Rok v0.15

This guide assumes that you have already cloned Arrikto’s deployment repository that contains needed Kubernetes manifests, i.e., https://github.com/arrikto/deployments.

Change your current directory to your local clone of Arrikto’s GitOps deployment repository. For example:

$ cd ~/ops/deployments

Note

This guide uses the deploy overlay in the commands to be executed since this is the overlay that users are supposed to tailor based on their needs and preferences.

Upgrade on Kubernetes

Rok v0.15 is the first version to support software upgrades that are orchestrated by the Operator. In this guide you can find the steps needed to seamlessly upgrade a v0.14 Rok cluster to v0.15. Each step roughly corresponds to one of the components that need to be upgraded:

Component v0.14 v0.15
RokCluster CR  
RokCluster CRD  
Rok Operator  
Rok Disk Manager  
Rok kmod  

Notable changes v0.14 -> v0.15

  • The Operator manifests have been updated in v0.15 and, some of them, cannot be transitioned by simply updating v0.14 resources. As such, we need to manually delete those and re-create them by applying the v0.15 manifests.
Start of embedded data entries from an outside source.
(* ===== verification/System.v ===== *)
(** * The whole server as a transition system

    Every way in which the running program changes its database: requests of
    users through the middleware, requests of agents, the registration of an
    agent, background jobs and the seeding at start-up.  One step of it is
    simulated by steps of the task service ([TaskSafety.step]) and of the
    alert subsystem ([AlertSystem.alert_step]). *)
From Stdlib Require Import QArith.
From S2P Require Import Prelude.
From S2P Require Export Confined TaskSafety AlertSystem Scheduler Seed UserOps.
From S2P Require Export Discovery Routes.

(** The routes a user can call. *)
Inductive user_call :=
  | AuthMe
  | AuthLogin (username password : string)
  | ListAlerts (page_num page_size : Z) (status severity : option string) (server_id : option Z) (active : option bool)
  | ListRules
  | GetEvent (event_id : Z)
  | AckEvent (event_id : Z)
  | ResolveEvent (event_id : Z)
  | PostRule (data : RuleCreate)
  | PutRule (rule_id : Z) (data : RuleUpdate)
  | DropRule (rule_id : Z)
  | ListTasks (page_num page_size : Z) (status task_type : option string)
  | PostTask (data : TaskCreate) (idempotency_key : option string)
  | GetTask (task_id : Z)
  | PostConfirm (task_id : Z)
  | PostCancel (task_id : Z)
  | PostServer (data : ServerCreate)
  | ListServers (page_num page_size : Z) (agent_status : option string)
  | GetServer (server_id : Z)
  | PostAgentToken (server_id : Z) (token_name : option string) (n : nat)
  | ListServices (server_id : Z)
  | PutWhitelist (server_id service_id is_whitelisted : Z)
  | ListUsers (page_num page_size : Z) (username status : option string)
  | PostUser (data : UserCreate) (n : nat)
  | GetUser (user_id : Z)
  | PutUser (user_id : Z) (data : UserUpdate) (n : nat)
  | DropUser (user_id : Z)
  | ListRoles
  | GetLatest (server_id : Z)
  | GetHistory (server_id : Z) (start stop : datetime) (page_num page_size : Z)
  | GetSummary (server_id : Z) (time_range : string)
  | GetAssets (server_id : Z)
  | GetOverview
  | GetDiscoveryConfig (cfg : discovery_settings)
  | ScanNetwork (cfg : discovery_settings) (cidr : string) (port : option Z)
  | GetMetrics (settings : metrics_settings) (g : gauges).

(** Who may call a route: anybody, every active user, or the users with one of
    some roles. *)
Inductive access := Public | Authenticated | Roles (role_codes : list string).

Definition access_of (c : user_call) : access :=
  match c with
  | AuthLogin _ _ | GetMetrics _ _ => Public
  | AuthMe | ListAlerts _ _ _ _ _ _ | ListRules | GetEvent _ | ListServices _ | GetLatest _ | GetHistory _ _ _ _ _
  | GetSummary _ _ | GetAssets _ | GetOverview => Authenticated
  | AckEvent _ | ResolveEvent _ | ListTasks _ _ _ _ | PostTask _ _ | GetTask _ | PostConfirm _ | PostCancel _ =>
    Roles ["SYSTEM_ADMIN"; "OPS_ENGINEER"]
  | PostRule _ | PutRule _ _ | DropRule _ | PostServer _ | ListServers _ _ _ | GetServer _ | PostAgentToken _ _ _
  | PutWhitelist _ _ _ | ListUsers _ _ _ _ | PostUser _ _ | GetUser _ | PutUser _ _ _ | DropUser _ | ListRoles
  | GetDiscoveryConfig _ | ScanNetwork _ _ _ =>
    Roles ["SYSTEM_ADMIN"]
  end.

(** The routes an authenticated agent can call. *)
Inductive agent_call :=
  | Heartbeat (data : HeartbeatRequest)
  | IngestMetrics (data : MetricsRequest)
  | SyncAssets (data : AssetsRequest)
  | SyncServices (data : ServicesRequest)
  | FetchTasks
  | ReportTask (data : TaskResultRequest).

(** The result of a computation is dropped. *)
Definition ignore {A} (m : M A) : M unit := _ ← m; mret ().

Section System.
Context `{E : Env} `{!EnvOk E} `{!Passwords} `{!Jwt} `{!OAuth2} `{!Secrets} `{!Cron} `{!Ed25519} `{!Sockets} `{R : Redis}.
Context (jwt : jwt_settings) (signing : settings) (jobs : job_settings) (seeds : seed_settings).

Definition run_call (c : user_call) (req : incoming) (ctx : context) : M unit :=
  match c with
  | AuthMe => ignore (auth_me jwt req)
  | AuthLogin username password => ignore (auth_login jwt req ctx username password)
  | ListAlerts page_num page_size status severity server active =>
    ignore (list_alerts jwt req page_num page_size status severity server active)
  | ListRules => ignore (list_rules jwt req)
  | GetEvent event => ignore (get_event jwt req event)
  | AckEvent event => ignore (acknowledge jwt req event)
  | ResolveEvent event => ignore (resolve jwt req event)
  | PostRule data => ignore (create_rule jwt req data)
  | PutRule rule data => ignore (update_rule jwt req rule data)
  | DropRule rule => delete_rule jwt req rule
  | ListTasks page_num page_size status task_type => ignore (list_tasks jwt req page_num page_size status task_type)
  | PostTask data key => ignore (create_task jwt req data key)
  | GetTask task => ignore (get_task jwt req task)
  | PostConfirm task => ignore (confirm_task jwt req task)
  | PostCancel task => ignore (cancel_task jwt req task)
  | PostServer data => ignore (create_server jwt req data)
  | ListServers page_num page_size agent_status => ignore (list_servers jwt req page_num page_size agent_status)
  | GetServer server => ignore (get_server jwt req server)
  | PostAgentToken server token_name n => ignore (generate_agent_token jwt req server token_name n)
  | ListServices server => ignore (list_services jwt req server)
  | PutWhitelist server service is_whitelisted =>
    ignore (update_service_whitelist jwt req server service is_whitelisted)
  | ListUsers page_num page_size username status => ignore (list_users jwt req page_num page_size username status)
  | PostUser data n => ignore (create_user jwt req data n)
  | GetUser user => ignore (get_user jwt req user)
  | PutUser user data n => ignore (update_user jwt req user data n)
  | DropUser user => delete_user jwt req user
  | ListRoles => ignore (list_roles jwt req)
  | GetLatest server => ignore (get_latest jwt req server)
  | GetHistory server from to page_num page_size =>
    ignore (get_history jwt req server from to page_num page_size)
  | GetSummary server time_range => ignore (get_summary jwt req server time_range)
  | GetAssets server => ignore (get_assets jwt req server)
  | GetOverview => ignore (dashboard_overview jwt req)
  | GetDiscoveryConfig cfg => ignore (get_discovery_config jwt cfg req)
  | ScanNetwork cfg cidr port => ignore (scan_network jwt cfg req cidr port)
  | GetMetrics settings g => ignore (metrics settings req g)
  end.

Definition run_agent (c : agent_call) (req : incoming) (server : Z) : M unit :=
  match c with
  | Heartbeat data => ignore (heartbeat req data server)
  | IngestMetrics data => ignore (ingest_metrics data server)
  | SyncAssets data => ignore (sync_assets data server)
  | SyncServices data => ignore (sync_services data server)
  | FetchTasks => ignore (fetch_pending_tasks server)
  | ReportTask data => ignore (report_task_result data server)
  end.

(** The durable database after an agent's request. *)
Definition after_request {A} (m : session → rstate * outcome A * session) (d : db) (n : nat) : db :=
  durable (m (Session d d n)).2.

(** The outside of a request: the settings of the operation log, the generated
    request id, the texts of exceptions, the status of the route on success
    and the time it took. *)
Record surroundings := Surroundings {
  log_enabled : bool; uuid : string; exc_text : exc → string; ok_status : Z; duration_ms : Z
}.

Definition after_call (w : surroundings) (c : user_call) (req : incoming) (d : db) (n : nat) : db :=
  (serve jwt (uuid w) (exc_text w) (log_enabled w) req (ok_status w) (duration_ms w)
     (run_call c req) d n).1.2.

(** Agents' paths are outside the operation log. *)
Inductive system_step : db → db → Prop :=
  | step_user w c req d n : system_step d (after_call w c req d n)
  | step_agent c req bytes h o d n :
      system_step d (after_request (with_server signing req bytes h o (run_agent c req)) d n)
  | step_rotate key req bytes h o d n :
      system_step d (after_request (with_token signing req bytes h o (rotate_signing_key key)) d n)
  | step_register req data d n : system_step d (run (register req data) d n).1.2
  | step_job j d n : j ∈ job_table jobs → system_step d (run_job (Scheduler.body j) d n).1
  | step_seed up max_attempts salt d n : system_step d (init_seed_data seeds up max_attempts salt d n).1.2.

(** The databases the program reaches from the empty one. *)
Definition system_reachable (d : db) : Prop := rtc system_step empty_db d.
End System.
Else, Kubernetes reports:

    The StatefulSet "rok-operator" is invalid: spec: Forbidden: updates to statefulset spec for fields other than 'replicas', 'template', and 'updateStrategy' are forbidden
    
  • Τhe RokCluster and RokRegistryCluster CRDs have also been updated. By deploying the v0.15 Operator manifests you also update these cluster CRDs. Note that the API versions of the CRDs have not been updated, since we do not yet support CRD versioning. Most importantly a new, required field has been added to the RokCluster CRD to determine a Redis endpoint, needed by Rok’s composer.
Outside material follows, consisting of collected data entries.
(** The users' routes by what they write. *)
Lemma call_simulated c req ctx : Simulated (run_call jwt c req ctx).
Proof.
  destruct c; simpl; try quiet_route; try apply sim_ignore.
  - apply (sim_side [TUser; TLoginLog]); [done|apply _..].
  - apply sim_operator. intros u d Hu. apply (sim_alert (Acknowledge event_id (Some (SysUser.id u)))); [done|].
    by apply alert_after_ignore.
  - apply sim_operator. intros u d Hu. apply (sim_alert (Resolve event_id (Some (SysUser.id u)))); [done|].
    by apply alert_after_ignore.
  - guarded. intros d. apply sim_validate. intros _. revert d. apply sim_bind; [apply _|]. intros u d.
    apply (sim_alert (CreateRule data (Some (SysUser.id u)))); [done|]. by apply alert_after_ignore.
  - guarded. intros d. apply sim_validate. intros _. apply (sim_alert (UpdateRule rule_id data)); [done|].
    by apply alert_after_ignore.
  - guarded. intros d. by apply (sim_alert (DeleteRule rule_id)).
  - guarded. intros d. apply sim_validate. intros [Hv _]%andb_true_iff. revert d. apply sim_bind; [apply _|].
    intros u. apply (sim_task (CreateTask data (SysUser.id u) idempotency_key)); [done|]. by apply after_ignore.
  - guarded. apply sim_bind; [apply _|]. intros u.
    apply (sim_task (ConfirmTask task_id (SysUser.id u))); [done|]. by apply after_ignore.
  - guarded. apply (sim_task (CancelTask task_id)); [done|]. by apply after_ignore.
  - apply (sim_side [TServer]); [done|apply _..].
  - apply (sim_side [TToken]); [done|apply _..].
  - apply (sim_side [TService]); [done|apply _..].
  - apply (sim_side [TUser; TUserRole]); [done|apply _..].
  - apply (sim_side [TUser; TUserRole]); [done|apply _..].
  - apply (sim_side [TUser; TUserRole]); [done|apply _..].
Qed.

Lemma user_simulated w c req d n :
  integrity d → keyed d → simulated d (after_call jwt w c req d n).
Proof.
  intros HI HK. unfold after_call, serve. destruct (run (request_context _ _ _) d n) as [[[ctx|e] d0] n1];
    [|by apply simulated_refl]. unfold dispatch.
  pose proof (call_simulated c req ctx d HI HK n1) as Hs.
  destruct (run (run_call jwt c req ctx) d n1) as [[o d1] n2]. simpl in Hs.
  destruct (_ || _); [done|]. destruct (log_status _ _ _) as [status text].
  pose proof (sim_side [TOperationLog] (_write_log req ctx status (duration_ms w) text) eq_refl _ _ d1) as Hlog.
  destruct Hs as [[HI1 HK1] Hs]. specialize (Hlog HI1 HK1 n2). destruct (run _ d1 n2) as [[o' d2] n3].
  by apply (simulated_trans d d1 d2).
Qed.

(** ** Requests of agents *)

Lemma resolve_session req token h o d n :
  (_resolve_agent signing req token h o (Session d d n)).2 =
  Session d d (ticks (_resolve_agent signing req token h o (Session d d n)).2).
Proof.
  unfold _resolve_agent. pose proof (quiet_session (find_agent token) d n _) as Hs.
  destruct (find_agent token _) as [[[t sv]|e] s']; simpl in Hs; [|done].
  destruct (rows (work s' TToken) !! t), (rows (work s' TServer) !! sv); simpl; try done.
  destruct (_verify_agent_signature _ _ _ _ _ _) as [c [[]|e]]; done.
Qed.

(** A route behind an agent dependency that leaves the session alone. *)
Lemma after_agent_simulated {A} dependency req bytes h o (route : Z → M A) d n :
  (∀ rq token, (dependency rq token h o (Session d d n)).2 = Session d d (ticks (dependency rq token h o (Session d d n)).2)) →
  (∀ i, Simulated (route i)) → integrity d → keyed d →
  simulated d (after_request (after_agent dependency req bytes h o route) d n).
Proof.
  intros Hdep Hroute HI HK. unfold after_request, after_agent.
  destruct (oauth2_scheme _) as [token|]; [|by apply simulated_refl].
  specialize (Hdep (signed_request req bytes) token).
  destruct (dependency _ _ _ _ _) as [[c [i|e]] s']; simpl in *; rewrite Hdep; [|by apply simulated_refl].
  specialize (Hroute i d HI HK (ticks s')). unfold run in Hroute. by destruct (route i _).
Qed.

Lemma agent_call_simulated c req server : Simulated (run_agent c req server).
Proof.
  destruct c; simpl; apply sim_ignore.
  - apply (sim_side [TServer; THeartbeat]); [done|apply _..].
  - apply (sim_side [TMetric]); [done|apply _..].
  - apply (sim_side [TDisk; TNetwork]); [done|apply _..].
  - apply (sim_side [TService]); [done|apply _..].
  - apply (sim_task (FetchPending server)); [done|]. by apply after_ignore.
  - eapply (sim_task (ReportResult server _ _ _ _ _ _ _)); [done|]. by apply after_ignore.
Qed.

(** ** The simulation *)

Lemma system_step_simulated d d' :
  system_step jwt signing jobs seeds d d' → integrity d → keyed d → simulated d d'.
Proof.
  destruct 1 as [w c req d n|c req bytes h o d n|key req bytes h o d n|req data d n|j d n Hj|]; intros HI HK.
  - by apply user_simulated.
  - apply after_agent_simulated; [|by intros; apply agent_call_simulated|done|done].
    intros rq token. unfold get_agent_server. pose proof (resolve_session rq token h o d n) as Hs.
    by destruct (_resolve_agent _ _ _ _ _ _) as [[c' [[t sv]|e]] s'].
  - apply after_agent_simulated; [|intros i; by apply (sim_side [TToken]); [done|apply _..]|done|done].
    intros rq token. unfold get_agent_token. pose proof (resolve_session rq token h o d n) as Hs.
    by destruct (_resolve_agent _ _ _ _ _ _) as [[c' [[t sv]|e]] s'].
  - by apply (sim_side [TServer; TToken; THeartbeat]); [done|apply _|apply _| |].
  - by apply job_simulated.
  - by apply seed_simulated.
Qed.
End Props.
  • The StorageClass and VolumeSnapshotClass resources are no longer managed by the Operator, but created by kubectl apply -k. Also, the StorageClass parameters have been updated so we need to manually delete it and re-create it by applying the v0.15 manifest. Else, Kubernetes reports:

    The StorageClass "rok" is invalid: parameters: Forbidden: updates to parameters are forbidden
    
  • Rok cluster secondary resources (e.g., Rok DaemonSet, Rok CSI StatefulSet) have also been updated, so when the v0.15 Operator gets deployed cluster reconciliation will fail with 422 Unprocessable Entity errors. As a fallback, Operator will delete old resources so that it can apply the new desired state. During this time, and until the cluster CR also gets updated, Pods might fail and the cluster might be in half baked state.

  • Rok cluster manifests now include the admin ClusterRole, aimed to to provide administrative access to all Rok resources.
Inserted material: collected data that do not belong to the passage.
(** * analyze_setups.py: the setup-analysis pipeline, embedded and verified

    The script reads every [*.json] setup of a folder, projects a fixed
    set of metadata fields out of each document, counts the component
    files each setup references, and writes one wide table (one row per
    setup, one column per component file seen anywhere) followed by a
    printed summary.

    The embedding follows the Python text function by function.  JSON
    values are an inductive type, Python dictionaries that are used as
    maps are [gmap]s, the set of component files is a [gset], the row
    dictionaries (whose key order becomes the column order) are
    association lists, and logging, printing, writing and raising are a
    small trace-and-error monad. *)

From Stdlib Require Import Ascii String Floats.SpecFloat.
From stdpp Require Import gmap strings list sorting pretty.

Set Warnings "-register-all".

(** ** Python values *)

(** What [json.load] can return.  Strings are [string]: one [ascii] per
    character, so the model covers text whose characters fit eight bits;
    none of the operations below looks at a character other than by
    comparing it.  Floats are IEEE values ([NaN] and the infinities are
    accepted by [json.load]). *)
Inductive json :=
  | JNull
  | JBool (b : bool)
  | JInt (n : Z)
  | JFloat (f : spec_float)
  | JStr (s : string)
  | JList (l : list json)
  | JDict (d : gmap string json).

(** The exceptions the script can let escape. *)
Inductive exn := TypeError | AttributeError | KeyError.

(** [bool(x)]: what [if x:] and [not x] test. *)
Definition py_truthy (x : json) : bool :=
  match x with
  | JNull => false
  | JBool b => b
  | JInt n => negb (n =? 0)%Z
  | JFloat (S754_zero _) => false
  | JFloat _ => true
  | JStr s => negb (bool_decide (s = ""))
  | JList l => negb (bool_decide (l = []))
  | JDict d => negb (bool_decide (dom d = ∅))
  end.

Fixpoint str_chars (s : string) : list string :=
  match s with
  | "" => []
  | String c s' => String c "" :: str_chars s'
  end.

(** [for x in v]: the items a [for] loop visits, [TypeError] when [v] is
    not iterable.  A mapping yields its keys (in the order of the set
    here; the script only counts them), a string its characters. *)
Definition py_iter (v : json) : exn + list json :=
  match v with
  | JList l => inr l
  | JDict d => inr (JStr <$> elements (dom d))
  | JStr s => inr (JStr <$> str_chars s)
  | _ => inl TypeError
  end.

(** [len(v)]. *)
Definition py_len (v : json) : exn + nat :=
  match v with
  | JList l => inr (length l)
  | JDict d => inr (size d)
  | JStr s => inr (String.length s)
  | _ => inl TypeError
  end.

(** [data.get(key, default)] on a parsed document; a document that is not
    a mapping has no [get]. *)
Definition py_get (data : json) (key : string) (dflt : json) : exn + json :=
  match data with
  | JDict d => inr (default dflt (d !! key))
  | _ => inl AttributeError
  end.

(** ** Strings *)

Fixpoint str_drop (n : nat) (s : string) : string :=
  match n, s with
  | O, _ => s
  | S _, "" => ""
  | S k, String _ s' => str_drop k s'
  end.

(** [s.rfind(c)] for a one-character [c]: the last index, [None] for -1. *)
Fixpoint rfind_char (c : ascii) (s : string) : option nat :=
  match s with
  | "" => None
  | String a s' =>
      match rfind_char c s' with
      | Some i => Some (S i)
      | None => if decide (a = c) then Some 0 else None
      end
  end.

(** [posixpath.basename]: [i = p.rfind('/') + 1; return p[i:]]. *)
Definition posixpath_basename (p : string) : string :=
  match rfind_char "/" p with
  | Some i => str_drop (S i) p
  | None => p
  end.

(** [s.replace(old, new)], every non-overlapping occurrence from the
    left.  [skip] counts the characters of a match still to be dropped. *)
Fixpoint replace_from (old new : string) (skip : nat) (s : string) : string :=
  match s with
  | "" => ""
  | String c s' =>
      match skip with
      | S k => replace_from old new k s'
      | O =>
          if String.prefix old s
          then new +:+ replace_from old new (String.length old - 1) s'
          else String c (replace_from old new 0 s')
      end
  end.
  • Rok on Kubernetes now integrates with Dex as OIDC Provider for static users.

  • Rok on Kubernetes now runs behind the AuthService authentication proxy.

  • Rok on Kubernetes now ships with Istio (1.3.1) to manage network traffic and expose Rok to the outer world via an Ingress Gateway. In next releases Rok will also use Istio as its service mesh.

  • The ConfigMap that holds cluster member join metadata has been renamed from $CLUSTERNAME-metadata to $CLUSTERNAME-join-metadata. The old ConfigMap can be safely deleted for housekeeping, after the upgrade completes.

  • Operator has been granted elevated privileges to update the status subresource of both the RokCluster and RokRegistryCluster CRs

  • Configuration variables on the Rok and Rok Registry CRs have been converted from string to object i.e., users can now specify them as key value pairs.

    Important

    If you have applied patches to the cluster CR that still refer to the spec.configVars field as string, you will need to update them appropriately

    For example, the following patch

    apiVersion: crd.arrikto.com/v1alpha1
    kind: RokCluster
    metadata:
      name: rok
    spec:
      configVars: cluster.behind_proxy=True; cluster.check_host_header=False;
    

    should be converted to:

    apiVersion: crd.arrikto.com/v1alpha1
    kind: RokCluster
    metadata:
      name: rok
    spec:
      configVars:
        cluster.behind_proxy: True
        cluster.check_host_header: False
    

Upgrade v0.14 -> v0.15

This is a major software version upgrade.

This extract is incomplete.